[Stored data]
[Start of section]

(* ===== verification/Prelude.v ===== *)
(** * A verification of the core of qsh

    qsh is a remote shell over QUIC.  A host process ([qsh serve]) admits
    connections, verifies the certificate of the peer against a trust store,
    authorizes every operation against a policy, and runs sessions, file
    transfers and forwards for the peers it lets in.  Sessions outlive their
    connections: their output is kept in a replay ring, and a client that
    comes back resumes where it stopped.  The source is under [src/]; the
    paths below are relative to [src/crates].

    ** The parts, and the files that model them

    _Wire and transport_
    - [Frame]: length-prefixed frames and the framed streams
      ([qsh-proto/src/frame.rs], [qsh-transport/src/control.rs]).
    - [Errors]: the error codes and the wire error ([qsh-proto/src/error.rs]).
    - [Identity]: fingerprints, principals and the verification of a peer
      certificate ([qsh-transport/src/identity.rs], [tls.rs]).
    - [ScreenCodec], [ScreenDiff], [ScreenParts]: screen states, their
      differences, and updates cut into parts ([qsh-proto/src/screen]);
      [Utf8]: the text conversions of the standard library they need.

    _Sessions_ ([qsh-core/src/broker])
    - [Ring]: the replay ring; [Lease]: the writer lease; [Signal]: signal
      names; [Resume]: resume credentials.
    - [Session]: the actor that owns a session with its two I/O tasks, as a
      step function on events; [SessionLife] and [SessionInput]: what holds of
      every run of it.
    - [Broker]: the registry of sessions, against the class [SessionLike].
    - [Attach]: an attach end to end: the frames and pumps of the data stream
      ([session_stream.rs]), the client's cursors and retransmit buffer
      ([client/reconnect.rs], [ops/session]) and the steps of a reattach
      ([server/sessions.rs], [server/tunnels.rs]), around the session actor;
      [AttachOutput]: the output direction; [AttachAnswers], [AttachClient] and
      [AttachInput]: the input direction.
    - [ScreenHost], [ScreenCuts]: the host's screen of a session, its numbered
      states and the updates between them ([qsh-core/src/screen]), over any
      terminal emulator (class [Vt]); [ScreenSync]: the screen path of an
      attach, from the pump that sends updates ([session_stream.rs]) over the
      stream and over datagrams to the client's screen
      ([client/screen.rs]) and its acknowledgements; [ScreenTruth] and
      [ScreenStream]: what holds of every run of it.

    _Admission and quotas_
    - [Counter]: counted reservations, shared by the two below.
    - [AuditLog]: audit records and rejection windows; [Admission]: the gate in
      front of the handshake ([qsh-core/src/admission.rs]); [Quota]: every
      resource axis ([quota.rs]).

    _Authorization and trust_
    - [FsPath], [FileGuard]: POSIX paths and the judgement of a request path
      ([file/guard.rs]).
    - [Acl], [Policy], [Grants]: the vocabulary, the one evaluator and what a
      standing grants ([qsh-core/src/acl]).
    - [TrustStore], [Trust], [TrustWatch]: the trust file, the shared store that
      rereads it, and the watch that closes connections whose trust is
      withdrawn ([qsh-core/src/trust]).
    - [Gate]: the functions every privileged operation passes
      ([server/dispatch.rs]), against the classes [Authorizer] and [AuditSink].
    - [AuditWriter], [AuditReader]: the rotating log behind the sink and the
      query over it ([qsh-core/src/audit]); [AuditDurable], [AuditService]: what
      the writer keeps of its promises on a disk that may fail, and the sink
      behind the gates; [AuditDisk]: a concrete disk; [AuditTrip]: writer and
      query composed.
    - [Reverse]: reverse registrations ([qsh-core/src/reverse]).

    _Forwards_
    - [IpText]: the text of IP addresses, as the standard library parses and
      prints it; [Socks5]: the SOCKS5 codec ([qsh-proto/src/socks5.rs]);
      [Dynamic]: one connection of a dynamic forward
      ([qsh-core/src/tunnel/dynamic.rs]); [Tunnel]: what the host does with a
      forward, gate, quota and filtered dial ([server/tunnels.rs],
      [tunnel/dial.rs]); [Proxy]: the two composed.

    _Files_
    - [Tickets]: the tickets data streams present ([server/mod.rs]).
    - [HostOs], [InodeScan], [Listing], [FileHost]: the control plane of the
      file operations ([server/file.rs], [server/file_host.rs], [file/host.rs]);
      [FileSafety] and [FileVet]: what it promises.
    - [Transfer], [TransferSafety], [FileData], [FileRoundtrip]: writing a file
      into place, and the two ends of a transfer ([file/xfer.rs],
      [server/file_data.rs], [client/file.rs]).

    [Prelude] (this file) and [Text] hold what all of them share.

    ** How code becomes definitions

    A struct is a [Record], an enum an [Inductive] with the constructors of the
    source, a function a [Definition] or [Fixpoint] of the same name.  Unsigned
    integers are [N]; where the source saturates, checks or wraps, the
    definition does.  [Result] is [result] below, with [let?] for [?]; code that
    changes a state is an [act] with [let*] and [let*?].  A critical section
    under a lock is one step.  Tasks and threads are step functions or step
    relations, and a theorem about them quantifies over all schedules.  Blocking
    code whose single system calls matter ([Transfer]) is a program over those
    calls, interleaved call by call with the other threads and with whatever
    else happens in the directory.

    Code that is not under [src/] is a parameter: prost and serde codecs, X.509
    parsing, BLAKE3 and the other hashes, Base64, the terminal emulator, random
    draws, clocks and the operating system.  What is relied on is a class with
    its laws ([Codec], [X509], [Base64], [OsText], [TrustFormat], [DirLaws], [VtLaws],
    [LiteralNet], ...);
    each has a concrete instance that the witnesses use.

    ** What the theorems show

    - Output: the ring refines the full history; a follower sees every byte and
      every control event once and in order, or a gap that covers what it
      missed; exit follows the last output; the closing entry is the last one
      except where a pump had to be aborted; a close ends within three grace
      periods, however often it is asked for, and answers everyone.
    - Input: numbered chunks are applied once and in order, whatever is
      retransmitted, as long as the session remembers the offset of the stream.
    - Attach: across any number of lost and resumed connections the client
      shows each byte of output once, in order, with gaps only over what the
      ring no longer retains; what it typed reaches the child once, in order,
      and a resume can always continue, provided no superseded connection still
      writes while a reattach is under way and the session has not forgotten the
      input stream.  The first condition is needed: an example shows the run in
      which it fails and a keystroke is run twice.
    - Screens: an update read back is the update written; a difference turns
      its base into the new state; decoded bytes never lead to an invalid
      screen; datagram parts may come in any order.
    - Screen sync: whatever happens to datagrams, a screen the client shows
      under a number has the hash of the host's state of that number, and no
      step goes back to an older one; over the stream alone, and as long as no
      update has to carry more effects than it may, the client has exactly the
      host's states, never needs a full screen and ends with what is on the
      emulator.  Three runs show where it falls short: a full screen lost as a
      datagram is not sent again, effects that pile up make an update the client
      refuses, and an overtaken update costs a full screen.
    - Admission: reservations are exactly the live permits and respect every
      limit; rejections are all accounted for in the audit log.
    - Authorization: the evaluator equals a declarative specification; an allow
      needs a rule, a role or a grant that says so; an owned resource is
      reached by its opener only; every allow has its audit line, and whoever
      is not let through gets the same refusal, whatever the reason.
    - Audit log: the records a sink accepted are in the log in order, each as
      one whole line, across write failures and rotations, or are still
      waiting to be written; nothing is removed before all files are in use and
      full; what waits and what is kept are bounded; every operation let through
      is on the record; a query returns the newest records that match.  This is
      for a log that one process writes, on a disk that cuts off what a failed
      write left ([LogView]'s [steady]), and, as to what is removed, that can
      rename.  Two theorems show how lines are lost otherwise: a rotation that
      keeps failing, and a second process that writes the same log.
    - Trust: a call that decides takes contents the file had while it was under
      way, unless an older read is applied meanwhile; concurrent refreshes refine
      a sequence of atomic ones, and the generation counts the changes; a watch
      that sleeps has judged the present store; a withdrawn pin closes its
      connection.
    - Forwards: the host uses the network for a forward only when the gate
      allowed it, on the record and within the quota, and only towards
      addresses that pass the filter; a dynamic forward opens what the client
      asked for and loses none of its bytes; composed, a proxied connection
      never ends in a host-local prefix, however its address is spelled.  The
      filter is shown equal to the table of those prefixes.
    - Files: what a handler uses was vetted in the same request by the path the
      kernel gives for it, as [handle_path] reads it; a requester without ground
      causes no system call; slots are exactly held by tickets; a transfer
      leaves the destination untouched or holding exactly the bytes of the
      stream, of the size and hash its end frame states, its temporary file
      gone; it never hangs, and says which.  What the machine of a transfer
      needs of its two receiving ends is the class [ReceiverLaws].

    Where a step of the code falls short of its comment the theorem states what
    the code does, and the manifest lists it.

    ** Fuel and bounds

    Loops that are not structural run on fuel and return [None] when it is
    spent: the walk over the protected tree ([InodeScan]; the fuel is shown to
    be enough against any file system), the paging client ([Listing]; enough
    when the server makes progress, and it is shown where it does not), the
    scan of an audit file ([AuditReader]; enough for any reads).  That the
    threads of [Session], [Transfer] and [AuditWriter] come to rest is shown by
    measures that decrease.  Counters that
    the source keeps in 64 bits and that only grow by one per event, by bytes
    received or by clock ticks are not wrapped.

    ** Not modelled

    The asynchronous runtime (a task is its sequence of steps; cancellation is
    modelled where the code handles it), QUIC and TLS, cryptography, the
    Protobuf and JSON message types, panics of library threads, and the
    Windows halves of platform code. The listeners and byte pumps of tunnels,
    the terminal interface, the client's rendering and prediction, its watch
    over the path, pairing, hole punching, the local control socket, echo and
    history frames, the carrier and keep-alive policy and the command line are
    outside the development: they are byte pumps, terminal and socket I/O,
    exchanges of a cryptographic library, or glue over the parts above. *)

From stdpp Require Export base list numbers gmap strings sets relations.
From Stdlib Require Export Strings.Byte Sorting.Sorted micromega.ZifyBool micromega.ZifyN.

[End of section]

There is a run of lines above from the one with "every control event" to the one with "except where a"; print exactly that run, both ends included, and nothing else.

      every control event once and in order, or a gap that covers what it
      missed; exit follows the last output; the closing entry is the last one
      except where a pump had to be aborted; a close ends within three grace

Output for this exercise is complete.